● EXERCISE AIM
Copy exactly, please, each line of the data below until the line that contains "gets (fun db => Ok" has been copied, beginning at the top.

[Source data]
|---|
Definition load_raw_work_unit_with_conn (read : result unit string) (id : string)
  : M WorkDb (result (option RawWorkUnitRecord) string) :=
  run? ret read in
  gets (fun db => Ok (hydrate_raw_work_unit_relationships db <$> db_units db !! id)).

Definition build_lease_record (r : WorkUnitRow) : result (option WorkUnitLeaseRecord) string :=
  match wr_lease_owner r with
  | None => Ok None
  | Some owner =>
      let* version :=
        (if (wr_lease_version r <? 0)%Z
         then Err ("lease_version overflowed u64: " +:+ int_conversion_error)
         else Ok (wr_lease_version r)) in
      let* acquired := ok_or (wr_lease_acquired_at_ms r)
                         "lease_owner set without lease_acquired_at_ms" in
      let* heartbeat := ok_or (wr_lease_heartbeat_at_ms r)
                          "lease_owner set without lease_heartbeat_at_ms" in
      let* expires := ok_or (wr_lease_expires_at_ms r)
                        "lease_owner set without lease_expires_at_ms" in
      Ok (Some {| wl_work_unit_id := wr_work_unit_id r; wl_owner := owner;
                  wl_lease_version := version; wl_acquired_at_ms := acquired;
                  wl_heartbeat_at_ms := heartbeat; wl_expires_at_ms := expires |})
  end.

Definition try_work_unit_snapshot_from_raw (raw : RawWorkUnitRecord)
  : result WorkUnitSnapshot string :=
  let r := raw_row raw in
  let* kind := ok_or (WorkUnitKind_parse (wr_kind r))
                 ("unknown work unit kind `" +:+ wr_kind r +:+ "`") in
  let* status := ok_or (WorkUnitStatus_parse (wr_status r))
                   ("unknown work unit status `" +:+ wr_status r +:+ "`") in
  let* priority := ok_or (WorkUnitPriority_parse (wr_priority r))
                     ("unknown work unit priority `" +:+ wr_priority r +:+ "`") in
  let* source_ref := decode_error "source_ref" (source_ref_from_str (wr_source_ref_json r)) in
  let* retry_policy := decode_error "retry_policy"
                         (retry_policy_from_str (wr_retry_policy_json r)) in
  let* attempt_count := attempt_count_u32 (wr_attempt_count r) in
  let* result_payload :=
    match wr_result_payload_json r with
    | Some text => let* v := decode_error "result_payload" (value_from_str text) in Ok (Some v)
    | None => Ok None
    end in
  let* lease := build_lease_record r in
  Ok {| ws_work_unit := {|
          wu_work_unit_id := wr_work_unit_id r;
          wu_kind := kind;
          wu_title := wr_title r;
          wu_description := wr_description r;
          wu_source_ref := source_ref;
          wu_status := status;
          wu_priority := priority;
          wu_assigned_to := wr_assigned_to r;
          wu_retry_policy := retry_policy;
          wu_attempt_count := attempt_count;
          wu_next_run_at_ms := wr_next_run_at_ms r;
          wu_last_error := wr_last_error r;
          wu_blocking_reason := wr_blocking_reason r;
          wu_parent_work_unit_id := wr_parent_work_unit_id r;
          wu_blocks_work_unit_ids := raw_blocks_work_unit_ids raw;
          wu_blocked_by_work_unit_ids := raw_blocked_by_work_unit_ids raw;
          wu_result_payload_json := result_payload;
          wu_created_at_ms := wr_created_at_ms r;
          wu_updated_at_ms := wr_updated_at_ms r;
          wu_archived_at_ms := wr_archived_at_ms r |};
        ws_lease := lease |}.

Definition load_work_unit_snapshot (open read : result unit string) (work_unit_id : string)
  : M WorkDb (result (option WorkUnitSnapshot) string) :=
  let? id := ret (normalize_required_text work_unit_id "work_unit_id") in
  run? ret open in
  let? raw := load_raw_work_unit_with_conn read id in
  match raw with
  | Some raw => ret (let* s := try_work_unit_snapshot_from_raw raw in Ok (Some s))
  | None => ret (Ok None)
  end.

(** [insert_event_in_tx]. *)
Definition insert_event_in_tx (io : SqlIo) (work_unit_id event_kind : string)
    (actor : option string) (payload : Value) (recorded_at_ms : Z)
  : M WorkDb (result WorkUnitEventRecord string) :=
  let? encoded := ret (encode_error "work unit event payload" (value_to_string payload)) in
  run? ret (io_event io) in
  let! id := gets (fun db => Z.of_nat (S (length (db_events db)))) in
  run! modify (db_add_event {| er_id := id; er_work_unit_id := work_unit_id;
          er_event_kind := event_kind; er_actor := actor; er_payload_json := encoded;
          er_recorded_at_ms := recorded_at_ms |}) in
  ret (Ok {| we_sequence_id := id; we_work_unit_id := work_unit_id; we_event_kind := event_kind;
             we_actor := actor; we_payload_json := payload; we_recorded_at_ms := recorded_at_ms |}).

(** An [UPDATE] of one unit in the transaction. *)
Definition update_unit (io : SqlIo) (id : string) (where_ : WorkUnitRow -> bool)
    (set : WorkUnitRow -> WorkUnitRow) : M WorkDb (result unit string) :=
  run? ret (io_write io) in
  run! modify (sql_update id where_ set) in
  ret (Ok tt).

Definition touch_work_unit (io : SqlIo) (id : string) (now_ms : Z) : M WorkDb (result unit string) :=
  update_unit io id (fun _ => true) (set_touched now_ms).

(** Reading the unit back after the commit. *)
Definition reload (io : SqlIo) (id : string)
  : M WorkDb (result (option WorkUnitSnapshot) string) :=
  load_work_unit_snapshot (io_reload io) (Ok tt) id.

(** *** Creation *)

Record NewWorkUnitRecord : Type := {
  nw_work_unit_id : option string;
  nw_kind : WorkUnitKind;
  nw_title : string;
  nw_description : string;
  nw_source_ref : WorkUnitSourceRef;
  nw_status : WorkUnitStatus;
  nw_priority : WorkUnitPriority;
  nw_retry_policy : WorkUnitRetryPolicy;
  nw_parent_work_unit_id : option string;
  nw_next_run_at_ms : option Z;
}.

(** [INSERT INTO work_units]: the primary key is taken or not. *)
Definition insert_unit (io : SqlIo) (row : WorkUnitRow) : M WorkDb (result unit string) :=
  run? ret (io_write io) in
  let! db := get in
  match db_units db !! wr_work_unit_id row with
  | Some _ => ret (Err ("insert work unit row failed: UNIQUE constraint failed: " +:+
                        "work_units.work_unit_id"))
  | None =>
      run! modify (db_set_units (<[wr_work_unit_id row := row]> (db_units db))) in
      ret (Ok tt)
  end.

Definition create_work_unit (io : SqlIo) (record : NewWorkUnitRecord) (actor : option string)
  : M WorkDb (result WorkUnitSnapshot string) :=
  run? ret (validate_initial_status (nw_status record)) in
  run? ret (validate_retry_policy (nw_retry_policy record)) in
  let? work_unit_id :=
    ret (match nw_work_unit_id record with
         | Some value => normalize_required_text value "work_unit_id"
         | None => Ok (generate_work_unit_id (io_entropy io))
         end) in
  let? title := ret (normalize_required_text (nw_title record) "title") in
  let? description := ret (normalize_required_text (nw_description record) "description") in
  let parent := normalize_optional_text (nw_parent_work_unit_id record) in
  let source_ref := normalize_source_ref (nw_source_ref record) in
  let? source_ref_json := ret (encode_error "source_ref" (source_ref_to_string source_ref)) in
  let? retry_policy_json :=
    ret (encode_error "retry_policy" (retry_policy_to_string (nw_retry_policy record))) in
  let now_ms := io_now_ms io in
  let next_run_at_ms := default now_ms (nw_next_run_at_ms record) in
  let actor := normalize_optional_text actor in
  run? transaction io (
    run? insert_unit io {|
      wr_work_unit_id := work_unit_id;
      wr_kind := WorkUnitKind_as_str (nw_kind record);
      wr_title := title;
      wr_description := description;
      wr_source_ref_json := source_ref_json;
      wr_status := WorkUnitStatus_as_str (nw_status record);
      wr_priority := WorkUnitPriority_as_str (nw_priority record);
      wr_priority_rank := priority_rank (nw_priority record);
      wr_retry_policy_json := retry_policy_json;
      wr_attempt_count := 0;
      wr_next_run_at_ms := next_run_at_ms;
      wr_last_error := None;
      wr_blocking_reason := None;
      wr_parent_work_unit_id := parent;
      wr_assigned_to := None;
      wr_result_payload_json := None;
      wr_lease_owner := None;
      wr_lease_version := 0;
      wr_lease_acquired_at_ms := None;
      wr_lease_heartbeat_at_ms := None;
      wr_lease_expires_at_ms := None;
      wr_created_at_ms := now_ms;
      wr_updated_at_ms := now_ms;
      wr_archived_at_ms := None |} in
    run? insert_event_in_tx io work_unit_id "work_unit_created" actor (json_object
      [("kind", value_of_str (WorkUnitKind_as_str (nw_kind record)));
       ("status", value_of_str (WorkUnitStatus_as_str (nw_status record)));
       ("priority", value_of_str (WorkUnitPriority_as_str (nw_priority record)));
       ("next_run_at_ms", json_int next_run_at_ms);
       ("source_ref", json_source_ref source_ref)]) now_ms in
    ret (Ok (TxCommit tt))) in
  let? snapshot := reload io work_unit_id in
  ret (ok_or snapshot ("work unit `" +:+ work_unit_id +:+ "` disappeared after insert")).

(** *** Leases *)

(** [status IN (...)] on the stored text. *)
Definition status_in (l : list WorkUnitStatus) (r : WorkUnitRow) : bool :=
  bool_decide (wr_status r ∈ WorkUnitStatus_as_str <$> l).

Definition unfinished (r : WorkUnitRow) : bool :=
  negb (status_in [WorkCompleted; FailedTerminal; Cancelled; Archived] r).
|---|
● ANSWER TO THIS TASK
Definition load_raw_work_unit_with_conn (read : result unit string) (id : string)
  : M WorkDb (result (option RawWorkUnitRecord) string) :=
  run? ret read in
  gets (fun db => Ok (hydrate_raw_work_unit_relationships db <$> db_units db !! id)).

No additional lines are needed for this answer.